The Bigger Picture: Visual Archives and the Smithsonian
To Preserve or Not to Preserve: Social Media
The Smithsonian Institution currently has over five hundred social media, social networking, and other "web 2.0" accounts (many of them are listed on si.edu’s "Connect" page). These accounts include approximately 143 Facebook accounts, one hundred Twitter accounts, seventy-four blogs, sixty-six Flickr accounts, and sixty-one YouTube accounts. These accounts are used for public outreach and to bring attention to the Smithsonian’s objects, exhibitions, research, programs, projects, events, activities, staff, and educational resources . Each of these accounts focuses on a different audience and specializes in a unique topic.
These vehicles for engaging audiences may be new, but the Smithsonian has always performed this sort of outreach using a variety of means including articles in scholarly journals, Smithsonian-published magazines, newsletters, press releases, teacher packets, email lists, and websites. Since all of these have been considered historically valuable materials, it is only logical that the Smithsonian’s social media accounts should also be preserved.
Preservation of any type of digital record is more complicated than paper preservation and requires more resources over time. Keeping this in mind, we closely look at the records to determine if we need to preserve them in their entirety. Our goal is to preserve enough data to satisfy the needs of future researchers while minimizing the amount of duplicate, extraneous, and less historically valuable data. We attempt to find this "happy medium" as part of our appraisal process—the process by which we determine what will become part of the Archives’ collections.
When we appraise social media accounts, we look at each account individually because they are all used differently. Some accounts contain mostly original content or other information that is not quickly and easily available elsewhere.
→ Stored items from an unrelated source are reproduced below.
(** * Ollama local LLM benchmark: orchestration, telemetry and aggregation

    A shallow embedding of [ollama_benchmark_setup.py]: the command
    executor ([run_cmd], [ollama_exec]), the model lifecycle loop of
    [run_tests_for_models], one sampling tick of each backend of
    [telemetry_worker], and the aggregation stage of
    [generate_master_dashboard] (group statistics, telemetry column
    resolution, payload assembly).

    Conventions.  Python [str] is [string]; [None] is [option]; wall-clock
    seconds are rationals ([Q]), so float rounding is outside the model;
    the operating system is an oracle ([World]) that says how the n-th
    spawned process behaves.  The progress bar and the debug log lines are
    display only and are left out of the recorded trace. *)

From Stdlib Require Import String Ascii List ZArith QArith Lia Bool Arith.
From Stdlib Require Import Permutation DecimalString DecimalPos Sorted OrderedTypeEx Qround Lqa.
Import ListNotations.

Local Open Scope list_scope.
Local Open Scope string_scope.

(** ** Configuration constants (the CONFIG block) *)

Module Config.
Definition PING_RETRIES : nat := 3.
Definition PING_RETRY_WAIT : Q := 6.
Definition MAX_RESPONSE_TIME : Q := 180.
Definition MAX_OUTPUT_CHARS : nat := 5000.
Definition TEST_WAIT : Q := 15.
Definition COOLDOWN_AFTER_MODEL : nat := 15.
Definition GPU_LOG_INTERVAL : Q := 2.
End Config.

(** ** Python string primitives used by the program *)

Module PyStr.

(** [str.isspace] on one character (code points below 256). *)
Definition is_space (c : ascii) : bool :=
  let n := nat_of_ascii c in
  (((9 <=? n) && (n <=? 13)) || ((28 <=? n) && (n <=? 32))
   || (n =? 133) || (n =? 160))%nat.

Fixpoint lstrip (s : string) : string :=
  match s with
  | EmptyString => EmptyString
  | String c s' => if is_space c then lstrip s' else s
  end.

(** [rstrip]: a character is dropped when it is a space and everything
    after it has been dropped. *)
Fixpoint rstrip (s : string) : string :=
  match s with
  | EmptyString => EmptyString
  | String c s' =>
      match rstrip s' with
      | EmptyString => if is_space c then EmptyString else String c EmptyString
      | r => String c r
      end
  end.

Definition strip (s : string) : string := rstrip (lstrip s).

(** Truth value of a string: non-empty. *)
Definition truthy (s : string) : bool :=
  match s with EmptyString => false | _ => true end.

(** [needle in hay]. *)
Fixpoint contains (needle hay : string) : bool :=
  String.prefix needle hay
  || match hay with
     | EmptyString => false
     | String _ hay' => contains needle hay'
     end.

Definition lower_char (c : ascii) : ascii :=
  let n := nat_of_ascii c in
  if (((65 <=? n) && (n <=? 90))
      || ((192 <=? n) && (n <=? 222) && negb (n =? 215)))%nat
  then ascii_of_nat (n + 32)%nat else c.

Fixpoint lower (s : string) : string :=
  match s with
  | EmptyString => EmptyString
  | String c s' => String (lower_char c) (lower s')
  end.

(** [s.split(sep)] for a one-character separator. *)
Fixpoint split (sep : ascii) (s : string) : list string :=
  match s with
  | EmptyString => [EmptyString]
  | String c s' =>
      if Ascii.eqb c sep then EmptyString :: split sep s'
      else match split sep s' with
           | [] => [String c EmptyString]
           | w :: ws => String c w :: ws
           end
  end.

(** [s[:n]]. *)
Fixpoint take (n : nat) (s : string) : string :=
  match n, s with
  | S n', String c s' => String c (take n' s')
  | _, _ => EmptyString
  end.

(** [s.replace(old, new)] for a non-empty [old]: occurrences are replaced
    left to right without overlap; [skip] counts the characters of a
    matched occurrence still to be dropped. *)
Fixpoint replace_from (old new : string) (skip : nat) (s : string) : string :=
  match s with
  | EmptyString => EmptyString
  | String c s' =>
      match skip with
      | S k => replace_from old new k s'
      | O =>
          if String.prefix old s
          then new ++ replace_from old new (String.length old - 1)%nat s'
          else String c (replace_from old new 0 s')
      end
  end.

Definition replace (old new s : string) : string := replace_from old new 0 s.

Definition join (sep : string) (l : list string) : string := String.concat sep l.

(** [s.split(sep, 1)]: split at the first separator only. *)
Fixpoint split1 (sep : ascii) (s : string) : list string :=
  match s with
  | EmptyString => [EmptyString]
  | String c s' =>
      if Ascii.eqb c sep then [EmptyString; s']
      else match split1 sep s' with
           | [] => [String c EmptyString]
           | w :: ws => String c w :: ws
           end
  end.

(** Line boundaries of [str.splitlines] (code points below 256). *)
Definition is_linebreak (c : ascii) : bool :=
  let n := nat_of_ascii c in
  (((10 <=? n) && (n <=? 13)) || ((28 <=? n) && (n <=? 30)) || (n =? 133))%nat.

(** [s.splitlines()]: a carriage return followed by a line feed is one
    boundary ([after_cr] says the previous character was a carriage
    return); there is no empty last line. *)
Fixpoint splitlines_from (after_cr : bool) (s : string) : list string :=
  match s with
  | EmptyString => []
  | String c s' =>
      if after_cr && (nat_of_ascii c =? 10)%nat then splitlines_from false s'
      else if is_linebreak c
           then EmptyString :: splitlines_from (nat_of_ascii c =? 13)%nat s'
           else match splitlines_from false s' with
                | [] => [String c EmptyString]
                | w :: ws => String c w :: ws
                end
  end.

Definition splitlines (s : string) : list string := splitlines_from false s.

Definition is_ascii_digit (c : ascii) : bool :=
  let n := nat_of_ascii c in ((48 <=? n) && (n <=? 57))%nat.

Definition digit_value (c : ascii) : Z := Z.of_nat (nat_of_ascii c - 48).

(** [str.isdigit] on one character: the decimal digits and the
    superscripts two, three and one. *)
Definition is_digit_char (c : ascii) : bool :=
  let n := nat_of_ascii c in
  (is_ascii_digit c || (n =? 178) || (n =? 179) || (n =? 185))%nat.

Fixpoint all_chars (f : ascii -> bool) (s : string) : bool :=
  match s with
  | EmptyString => true
  | String c s' => f c && all_chars f s'
  end.

(** [s.isdigit()]. *)
Definition isdigit (s : string) : bool := truthy s && all_chars is_digit_char s.

(** The digits of an integer literal: decimal digits, single underscores
    allowed between two digits; [prev_digit] says the previous character
    was a digit. *)
Fixpoint parse_digits (acc : Z) (prev_digit : bool) (s : string) : option Z :=
  match s with
  | EmptyString => if prev_digit then Some acc else None
  | String c s' =>
      if is_ascii_digit c then parse_digits (acc * 10 + digit_value c) true s'
      else if (nat_of_ascii c =? 95)%nat && prev_digit then parse_digits acc false s'
      else None
  end.

(** [int(s)]; [None] is [ValueError]. *)
Definition int_of_str (s : string) : option Z :=
  match strip s with
  | String c r =>
      if (nat_of_ascii c =? 43)%nat then parse_digits 0 false r
      else if (nat_of_ascii c =? 45)%nat then option_map Z.opp (parse_digits 0 false r)
      else parse_digits 0 false (String c r)
  | EmptyString => None
  end.

(** [str(i)] for an integer. *)
Definition str_of_Z (i : Z) : string :=
  DecimalString.NilZero.string_of_int (Z.to_int i).

End PyStr.

(** ** Command executor: [run_cmd] *)

Module CommandExecutor.

(** How a spawned process behaves: what it prints, its exit status and
    how long it runs. *)
Record Process : Type := mkProcess {
  p_stdout : string;
  p_stderr : string;
  p_returncode : Z;
  p_runtime : Q
}.

(** Result of [subprocess.run(..., timeout=t)]: the completed process, or
    the [TimeoutExpired] exception. *)
Inductive RunResult : Type :=
| CompletedProcess (stdout stderr : string) (returncode : Z)
| TimeoutExpired.

(** The process completes within the timeout when there is none or when
    its run time does not exceed it. *)
Definition completes_within (p : Process) (timeout : option Q) : bool :=
  match timeout with
  | None => true
  | Some t => Qle_bool (p_runtime p) t
  end.

Definition subprocess_run (p : Process) (timeout : option Q) : RunResult :=
  if completes_within p timeout
  then CompletedProcess (p_stdout p) (p_stderr p) (p_returncode p)
  else TimeoutExpired.

(** Wall-clock time the call takes. *)
Definition elapsed (p : Process) (timeout : option Q) : Q :=
  match timeout with
  | None => p_runtime p
  | Some t => if Qle_bool (p_runtime p) t then p_runtime p else t
  end.

(** The triple [(stdout, stderr, rc)]; [stdout] is [None] on timeout. *)
Definition CmdResult : Type := option string * string * Z.

(** The timeout under which the child process is actually run: the
    capturing branch hands [timeout] to [subprocess.run], the other
    branch calls [subprocess.call] without one. *)
Definition subprocess_timeout (capture : bool) (timeout : option Q) : option Q :=
  if capture then timeout else None.

Definition run_cmd (p : Process) (timeout : option Q) (capture : bool) : CmdResult :=
  if capture then
    match subprocess_run p timeout with
    | CompletedProcess out err rc => (Some (PyStr.strip out), PyStr.strip err, rc)
    | TimeoutExpired => (None, "TIMEOUT", 124%Z)
    end
  else
    match subprocess_run p None with
    | CompletedProcess _ _ rc => (Some "", "", rc)
    | TimeoutExpired => (None, "TIMEOUT", 124%Z)
    end.

Definition run_cmd_elapsed (p : Process) (timeout : option Q) (capture : bool) : Q :=
  elapsed p (subprocess_timeout capture timeout).

Definition res_stdout (r : CmdResult) : option string := fst (fst r).
Definition res_stderr (r : CmdResult) : string := snd (fst r).
Definition res_rc (r : CmdResult) : Z := snd r.

(** The outcome reserved for a timeout. *)
Definition timeout_outcome : CmdResult := (None, "TIMEOUT", 124%Z).

End CommandExecutor.

(** ** Model lifecycle controller and run recorder: [run_tests_for_models] *)

Module Lifecycle.
Import CommandExecutor.

(** What the program asks the operating system to run: a shell command
    line ([run_cmd]) or an argument vector with the prompt on standard
    input (the test invocation). *)
Inductive Request : Type :=
| ReqShell (cmd : string)
| ReqArgv (argv : list string) (input : string).

(** The n-th process spawned during the run behaves as [w n req]. *)
Definition World : Type := nat -> Request -> Process.

(** One row of the results CSV. *)
Record ResultRecord : Type := mkResult {
  r_timestamp : Q;
  r_model : string;
  r_test_case : string;
  r_duration_s : Q;
  r_output_chars : nat;
  r_output : string
}.

Inductive Event : Type :=
| EvExec (req : Request) (timeout : option Q)
| EvSleep (secs : Q)
| EvLog (msg : string)
| EvAppend (row : ResultRecord).

(** Clock, number of processes spawned so far, what has happened so far
    (oldest first) and the rows of the results CSV (in file order). *)
Record State : Type := mkState {
  now : Q;
  spawned : nat;
  trace : list Event;
  results_csv : list ResultRecord
}.

Definition sleep (secs : Q) (s : State) : State :=
  mkState (now s + secs) (spawned s) (trace s ++ [EvSleep secs])%list (results_csv s).

Definition write_benchmark_log (msg : string) (s : State) : State :=
  mkState (now s) (spawned s) (trace s ++ [EvLog msg])%list (results_csv s).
Other accounts consist primarily of links to the Smithsonian’s own websites or to news articles or the websites of other organizations. Many social media accounts fall somewhere in the middle. A major factor in how we appraise a social media account is the amount of significant original content it includes. This is more of an art than a science and we attempt to err on the side of caution.

Social media accounts with significant original content are captured in full or at least back to the last time they were captured. Social media accounts with little original content are also captured and preserved to document their existence and how they were used, but we will generally only capture a sample of the account, such as two or three months of a Facebook timeline.
There are other ways to minimize the amount of data we are preserving from the social media accounts. Some accounts are structured in such a way that the content and metadata can be exported as a spreadsheet or XML document. Twitter is a good example. The size of these documents is often much smaller than the data collected by crawling the account. We will also preserve a screenshot of the account to document its look. For accounts with more complicated structures, we will often look at the entire account and determine if there are pieces that are not necessary to preserve. Oftentimes photographs, videos, or calendar of events uploaded to the account are also available on a Smithsonian website or publication which is also being preserved. In some cases, these duplicate items can be excluded when we capture the account.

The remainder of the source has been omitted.